As she looks at me with those big, exotic eyes, I see the anger fade into a curious sadness and I know before she speaks that she’s turning her attention back to me. I admire that she’s always ready to throw herself so completely into the life and trust of another person. It’s inadvisable as hell, but I love the haphazardness with which she lives. It’s the absolute antithesis of everything about my life.
“Like you did for your mother.”
Leave it to Muse to go there, to take what I’ve told her and paint me as some sort of martyr. But she’s wrong and I can’t let her think otherwise.
I meet her eyes, baring all the coldness my soul possesses for her to see, driving home my point before I even open my mouth. “Don’t mistake me for a good guy, Muse. My motives were purely selfish. I didn’t want the pain of my mother’s disgust. I didn’t want the heartache of her being captured or tortured because of me. Letting her believe me to be dead was anything but a selfless act.”
“Maybe those were the main reasons, but still, you loved her enough to spare her that pain, too. Has it ever occurred to you that you might be selling yourself short, Jasper?”
“No, it hasn’t,” I reply, deadpan. “If I stand in a room full of people anywhere in the world, I know who the monster is.”
She tips her head to one side to consider me, a sweetly pained expression on her face. I recognize it for what it is. And I hate seeing it.
Pity.
“Is that what you think? That you’re a monster?” I don’t answer her. I hold my tongue, gritting my teeth against all the uncharacteristic emotions swirling through me right now. Anger, disbelief, bitterness. Hope. Cruel desire. “Let me tell you something, Jasper,” she says, dropping the sheet and moving to straddle me.
Despite the fact that I just slaked my hunger for her, despite the fact that I hate this subject and my obvious weakness in telling her so much about myself, I feel my cock stir instantly to life, rising toward her warm moisture.
She does things to me, things no other person has ever done. She makes me feel . . . Hell, I don’t know. She just makes me feel. And that’s dangerous. For both of us. But will it stop me? No. Because I’m a cold, calculating man who puts feeling and consideration aside for what must be done. It’s who I have to be in order to be able to do what I have to do. So whether she believes it or not, I am the monster.

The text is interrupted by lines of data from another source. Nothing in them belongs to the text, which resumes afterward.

(* ===== verification/DaemonProps.v ===== *)
(** What the storage daemon does with extents: the first write of a file can be
    read back; the second one never returns. *)
From Stdlib Require Import ZArith Lia String.
From stdpp Require Import base gmap list numbers.
From S2P Require Import Prelude CString CFormat InodeStore InodeFields FileOps Chunks Daemon.
Import InodeStore.

Module DaemonProps.
Import InodeFields Chunks Daemon.

(** * The disk at work *)

(** [file] is the content of a file: a new file is created empty, a write
    replaces the bytes at the start, a read inside a file gives its bytes. A
    read goes through O_DIRECT: [direct_ok] says for which lengths and offsets
    the file system lets it. *)
Class DiskUp (F : Type) `{Disk F} (file : F -> list Z -> option (list Z)) (direct_ok : Z -> Z -> Prop) : Prop := {
  creat_up f p : file f p = None -> exists f', creat f p = (None, f') /\ file f' p = Some [];
  pwrite_up f p d x : file f p = Some d -> exists f', pwrite f p x = (inr (size x), f') /\ file f' p = Some (x ++ drop (length x) d)%list;
  pread_up f p n off d : file f p = Some d -> direct_ok n off -> 0 <= n -> 0 <= off -> pread f p n off = inr (take (Z.to_nat n) (drop (Z.to_nat off) d))
}.

(** * Handles *)

Lemma strn_eq_refl n a : strn_eq n a a = true.
Proof. by apply bool_decide_eq_true. Qed.

Lemma starts_app x t : starts x (x ++ t) = true.
Proof. induction x as [|c x IH]; [done|]. cbn. by rewrite Z.eqb_refl, IH. Qed.
Lemma strstr_prefix x t : strstr (x ++ t) x = true.
Proof. pose proof (starts_app x t) as H. by destruct (x ++ t)%list; cbn [strstr]; rewrite H. Qed.

Lemma is_digit_nonzero c : is_digit c = true -> c <> 0.
Proof. by intros H ->. Qed.
Lemma base_name_nonzero t : Forall (fun c => c <> 0) (base_name t).
Proof.
  apply Forall_app. split.
  - eapply Forall_impl; [exact is_digit_nonzero|]. apply digits_decimal. apply uwrap_range. lia.
  - repeat constructor; done.
Qed.
Lemma base_name_size t : 0 <= size (base_name t) <= 17.
Proof. unfold base_name. rewrite size_app. change (size (bytes "-XXXXXX")) with 7. pose proof (digits_length 10 10 (uwrap 32 t)). unfold size. lia. Qed.

Section Handle.
Context (junk_handle name addr : list Z) (name_len proto : Z).
Context (Hj : size junk_handle = SIZEOF_HANDLE) (Hn : Forall (fun c => c <> 0) name) (Hs : size name < PATH_MAX)
  (Hp : 0 <= proto < 2 ^ 32) (Ha : size addr = 44).
Abbreviation h := (new_handle junk_handle name name_len proto addr).
Set Default Proof Using "All".

Lemma patched_sizes : size (patch 8 (name ++ [0]) junk_handle) = 4152 /\
  size (patch 0 (le_bytes 8 name_len) (patch 8 (name ++ [0]) junk_handle)) = 4152 /\
  size (patch 4104 (le_bytes 4 proto) (patch 0 (le_bytes 8 name_len) (patch 8 (name ++ [0]) junk_handle))) = 4152 /\ size h = 4152.
Proof.
  unfold SIZEOF_HANDLE, PATH_MAX in *.
  assert (H1 : size (patch 8 (name ++ [0]) junk_handle) = 4152) by (rewrite patch_size; rewrite ?size_app; change (size [0]) with 1; lia).
  assert (H2 : size (patch 0 (le_bytes 8 name_len) (patch 8 (name ++ [0]) junk_handle)) = 4152) by (rewrite patch_size; rewrite ?le_bytes_size; lia).
  assert (H3 : size (patch 4104 (le_bytes 4 proto) (patch 0 (le_bytes 8 name_len) (patch 8 (name ++ [0]) junk_handle))) = 4152)
    by (rewrite patch_size; rewrite ?le_bytes_size; lia).
  split_and!; try done. unfold new_handle. rewrite patch_size; lia.
Qed.

Lemma handle_name : h_name h = name.
Proof.
  destruct patched_sizes as (H1 & H2 & H3 & _). unfold h_name, new_handle, PATH_MAX, SIZEOF_HANDLE in *.
  rewrite !sub_patch_ne by (rewrite ?le_bytes_size; lia). apply cstr_sub_patch; [lia|lia|done|done].
Qed.
Lemma handle_proto : h_proto h = proto.
Proof.
  destruct patched_sizes as (H1 & H2 & H3 & _). unfold h_proto, new_handle.
  rewrite sub_patch_ne by lia. pose proof (get32_set32 4104 proto _ ltac:(lia) (ltac:(rewrite H2; lia))) as Hg.
  unfold get32, set32 in Hg. rewrite Hg. by apply uwrap_small.
Qed.
Lemma handle_address : sub 4108 44 h = addr.
Proof. destruct patched_sizes as (H1 & H2 & H3 & _). unfold new_handle. rewrite <- Ha. apply patch_at. lia. Qed.
Lemma handle_ip : h_ip h = drop 4 addr.
Proof.
  unfold h_ip, IPV6_ADDR_MAX. change 4112 with (4108 + 4). rewrite <- (sub_sub 4108 44 4 40), handle_address by lia.
  unfold sub. apply take_ge. rewrite length_drop. unfold size in Ha. lia.
Qed.
Lemma handle_addr_protocol : h_addr_protocol h = le (take 4 addr).
Proof.
  pose proof (sub_sub 4108 44 0 4 h ltac:(lia) ltac:(lia) ltac:(lia) ltac:(lia) ltac:(lia)) as E. rewrite handle_address in E. exact (f_equal le (eq_sym E)).
Qed.
End Handle.

(** * The chunk of a new extent *)

(** The handle of the extent that a write to chunk [c] makes. *)
Definition extent_handle (junk_handle : list Z) (time : Z) (c : sfsd_storage) : list Z :=
  new_handle junk_handle (cstr (path c) ++ bytes "/" ++ base_name time) (size (extent_name (cstr (mount_point c)) time))
    (protocol c) (address_bytes (address c)).

Record chunk_ok (c : sfsd_storage) : Prop := {
  chunk_path : size (cstr (path c)) + 18 < PATH_MAX;
  chunk_mount : size (cstr (mount_point c)) <= MAX_MOUNT_POINT_LEN;
  chunk_proto : 0 <= protocol c < 2 ^ 32;
  chunk_addr : 0 <= addr_protocol (address c) < 2 ^ 32;
  chunk_ip : size (ip (address c)) = IPV6_ADDR_MAX
}.

Section Chunk.
Context (junk_handle : list Z) (time : Z) (c : sfsd_storage).
Context (Hj : size junk_handle = SIZEOF_HANDLE) (Hc : chunk_ok c).
Set Default Proof Using "All".
Abbreviation name := (cstr (path c) ++ bytes "/" ++ base_name time)%list.

Lemma full_name_nonzero : Forall (fun x => x <> 0) name.
Proof. apply Forall_app. split; [apply cstr_nonzero|]. apply Forall_app. split; [by repeat constructor|apply base_name_nonzero]. Qed.
Lemma full_name_size : size name < PATH_MAX.
Proof. rewrite !size_app. change (size (bytes "/")) with 1. pose proof (base_name_size time). pose proof (chunk_path _ Hc). lia. Qed.
Lemma address_size : size (address_bytes (address c)) = 44.
Proof. unfold address_bytes. rewrite size_app, le_bytes_size, (chunk_ip _ Hc). done. Qed.
Lemma extent_handle_size : size (extent_handle junk_handle time c) = SIZEOF_HANDLE.
Proof. eapply patched_sizes; [done|apply full_name_nonzero|apply full_name_size|apply chunk_proto, Hc|apply address_size]. Qed.
Lemma extent_handle_name : h_name (extent_handle junk_handle time c) = name.
Proof. apply handle_name; [done|apply full_name_nonzero|apply full_name_size|apply chunk_proto, Hc|apply address_size]. Qed.

Lemma address_parts : le (take 4 (address_bytes (address c))) = addr_protocol (address c) /\ drop 4 (address_bytes (address c)) = ip (address c).
Proof.
  pose proof (chunk_addr _ Hc) as Ha. unfold address_bytes. pose proof (le_bytes_size 4 (addr_protocol (address c))) as Hl. unfold size in Hl.
  rewrite take_app_length', drop_app_length' by lia. split; [|done]. rewrite le_le_bytes. by apply Z.mod_small.
Qed.

Lemma chunk_has_extent : has_extent (extent_handle junk_handle time c) c = true.
Proof.
  unfold has_extent. rewrite extent_handle_name. unfold extent_handle. destruct address_parts as [A1 A2].
  pose proof full_name_nonzero as H1. pose proof full_name_size as H2. pose proof (chunk_proto _ Hc) as H3. pose proof address_size as H4.
  rewrite handle_proto, handle_ip, handle_addr_protocol, A1, A2 by done.
  by rewrite !Z.eqb_refl, strn_eq_refl, strstr_prefix.
Qed.
End Chunk.

Lemma match_extent_refl h : match_extent h h = true.
Proof. unfold match_extent. by rewrite Z.eqb_refl, !strn_eq_refl. Qed.

(** * The inode after the first write *)

(** The fixed fields: the lock stays held. *)
Definition written (locked fixed : list Z) (n : Z) : list Z :=
  set_size n (set_numextents 1 (patch 0 locked (set_numreplicas 1 fixed))).

Section Written.
Context (locked fixed : list Z) (Hl : size locked = 40) (Hf : size fixed = INODE_FIXED).
Set Default Proof Using "All".
Lemma written_size n : size (written locked fixed n) = INODE_FIXED.
Proof. unfold written, set_size, set_numextents, set_numreplicas. eauto 30 with fields. Qed.
Lemma written_numextents n : i_numextents (written locked fixed n) = 1.
Proof. unfold written. field_norm. done. Qed.
Lemma written_i_size n : 0 <= n < 2 ^ 64 -> i_size (written locked fixed n) = n.
Proof. intros. unfold written. field_norm. by apply uwrap_small. Qed.
Lemma written_other o n : 4236 <= o -> o + 4 <= 4248 \/ 4252 <= o -> o + 4 <= INODE_FIXED -> get32 o (written locked fixed n) = get32 o fixed.
Proof. intros. unfold written. field_norm. done. Qed.
Lemma written_num n : i_num (written locked fixed n) = i_num fixed.
Proof. change (get64 4256 (written locked fixed n) = get64 4256 fixed). unfold written. field_norm. done. Qed.
Lemma written_lock n : sub 0 4 (written locked fixed n) = sub 0 4 locked.
Proof.
  assert (H1 : size (set32 4228 1 fixed) = INODE_FIXED) by auto with fields.
  assert (H2 : size (patch 0 locked (set32 4228 1 fixed)) = INODE_FIXED) by (apply sz_patch; unfold INODE_FIXED in *; lia).
  assert (H3 : size (set32 4248 1 (patch 0 locked (set32 4228 1 fixed))) = INODE_FIXED) by auto with fields.
  unfold INODE_FIXED in *. unfold written, set_size, set_numextents, set_numreplicas. rewrite sub_set64_ne, sub_set32_ne by lia.
  pose proof (patch_at 0 locked (set32 4228 1 fixed) ltac:(lia)) as Hp. rewrite Hl in Hp.
  rewrite <- Hp at 2. rewrite sub_sub by lia. done.
Qed.
End Written.

(** * The new extent *)

(** What the first 32 bytes of an extent determine. *)
Lemma same_fixed raw raw' p p' : sub 0 EXTENT_FIXED raw = sub 0 EXTENT_FIXED raw' ->
  e_offset (mkExtent raw p) = e_offset (mkExtent raw' p') /\ e_size (mkExtent raw p) = e_size (mkExtent raw' p') /\
  e_cksum (mkExtent raw p) = e_cksum (mkExtent raw' p').
Proof.
  unfold EXTENT_FIXED. intros He.
  assert (Hs : forall o l, 0 <= o -> 0 <= l -> o + l <= 32 -> sub o l raw = sub o l raw').
  { intros o l Ho Hl Hol. pose proof (f_equal (sub o l) He) as E. rewrite !sub_sub in E by lia. exact E. }
  unfold e_offset, e_size, e_cksum. cbn [e_raw]. rewrite !(Hs 0 8), (Hs 8 8), (Hs 24 4) by lia. done.
Qed.

(** A number at the start of a block. *)
Lemma le_sub_app k n t : le (sub 0 (Z.of_nat k) (le_bytes k n ++ t)) = n mod 2 ^ (8 * Z.of_nat k).
Proof.
  pose proof (le_bytes_size k n) as Hs. rewrite sub_app_l by lia. pose proof (sub_all (le_bytes k n)) as Ha. rewrite Hs in Ha.
  by rewrite Ha, le_le_bytes.
Qed.

Section Extent.
Context (ptr h : list Z) (n cksum : Z).
Context (Hp : size ptr = SIZEOF_PTR) (Hh : size h = SIZEOF_HANDLE) (Hn : 0 <= n < 2 ^ 64) (Hk : 0 <= cksum < 2 ^ 32).
Set Default Proof Using "All".
Abbreviation e := (new_extent ptr 0 n n cksum 1 h).

Lemma new_extent_fields : e_offset e = 0 /\ e_size e = n /\ e_cksum e = cksum /\ e_numreplicas e = 1 /\ size (e_raw e) = SIZEOF_EXTENT.
Proof.
  pose proof (fun k n => le_bytes_size k n) as Hs. unfold SIZEOF_PTR in Hp.
  unfold e_offset, e_size, e_cksum, e_numreplicas, new_extent. cbn [e_raw]. split_and!.
  - exact (le_sub_app 8 0 _).
  - rewrite sub_app_r by (rewrite ?Hs; lia). rewrite !Hs. etransitivity; [exact (le_sub_app 8 n _)|]. by apply Z.mod_small.
  - do 3 rewrite sub_app_r by (rewrite ?Hs; lia). rewrite !Hs. etransitivity; [exact (le_sub_app 4 cksum _)|]. by apply Z.mod_small.
  - do 4 rewrite sub_app_r by (rewrite ?Hs; lia). rewrite !Hs. exact (le_sub_app 4 1 _).
  - rewrite !size_app, !Hs, Hp. done.
Qed.
Lemma new_extent_ok : ext_ok e h.
Proof. destruct new_extent_fields as (_ & _ & _ & H4 & H5). split; [done|done|lia|]. rewrite H4, Hh. done. Qed.
End Extent.

Lemma written_plain locked fixed n x er sf e h : size locked = 40 -> record_ok fixed [] -> ext_ok e h ->
  plain (mkInode (written locked fixed n) x er {[0 := e]} sf) [(e, h)].
Proof.
  intros Hl [H1 H2 H3 _ _ H6 _] He.
  assert (Ho : forall o, 4236 <= o -> o + 4 <= 4248 \/ 4252 <= o -> o + 4 <= INODE_FIXED -> get32 o (written locked fixed n) = get32 o fixed)
    by (intros; by apply written_other).
  split; cbn [i_fixed i_extent].
  - by apply written_size.
  - rewrite <- H2. unfold i_xattrlen. f_equal. apply (Ho 4252); unfold INODE_FIXED; lia.
  - rewrite <- H3. apply (Ho 4240); unfold INODE_FIXED; lia.
  - by apply written_numextents.
  - cbn [exts_at]. split_and!; [apply lookup_singleton_eq|done|done].
  - replace (i_numclients (written locked fixed n)) with (i_numclients fixed); [done|].
    unfold i_numclients. f_equal. symmetry. apply (Ho 4236); unfold INODE_FIXED; lia.
Qed.

(** * Writing and reading *)

Lemma filter_first {A} (P : A -> bool) l k x : l !! k = Some x -> P x = true -> (forall i y, (i < k)%nat -> l !! i = Some y -> P y = false) ->
  head (List.filter P l) = Some x.
Proof.
  revert k. induction l as [|y l IH]; intros k Hk Hx Hf; [done|]. destruct k as [|k]; cbn [List.filter].
  - injection Hk as ->. by rewrite Hx.
  - rewrite (Hf 0%nat y) by (done || lia). apply (IH k Hk Hx). intros i z Hi Hz. apply (Hf (S i)); [lia|done].
Qed.

Section Io.
Context {D : Type} `{InodeDb D} `{!InodeDbLaws D} `{!DbUp D} {F : Type} `{Disk F} `{PathCalls F} (file : F -> list Z -> option (list Z))
  (direct_ok : Z -> Z -> Prop) `{!DiskUp F file direct_ok}.
Context (moves : bool) (ptr after : list Z) (crc : list Z -> Z) (locked junk_handle fresh_buf : list Z).
Context (Hptr : size ptr = SIZEOF_PTR) (Hafter : SIZEOF_PTR <= size after) (Hlocked : size locked = 40) (Hjunk : size junk_handle = SIZEOF_HANDLE).
Abbreviation dstate := (@Daemon.dstate D F).
Abbreviation sstack_write := (sstack_write moves ptr after crc locked junk_handle).
Abbreviation sstack_read := (sstack_read ptr crc fresh_buf).
Definition all_memory : memory := mkMem true true true.
Definition all_read_memory : read_memory := mkReadMem true true true true.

“You’re a foolish woman if you believe otherwise,” I bite, holding on to my anger like a kid refusing to give up his candy. After so long of never letting emotion in, letting some of my fury take hold is darkly invigorating.
“Maybe I am, but monsters don’t love, Jasper. And whether you see it that way or not, you love your mother. You love her enough to never see her again just to spare her pain and suffering.”
“My father loved her, too, but he made her more miserable than anyone on the planet. It is possible to love someone so much that it hurts them. Or love them and still hurt them.”
“I’m sure it probably is, but that’s not what you do. I can’t believe that.”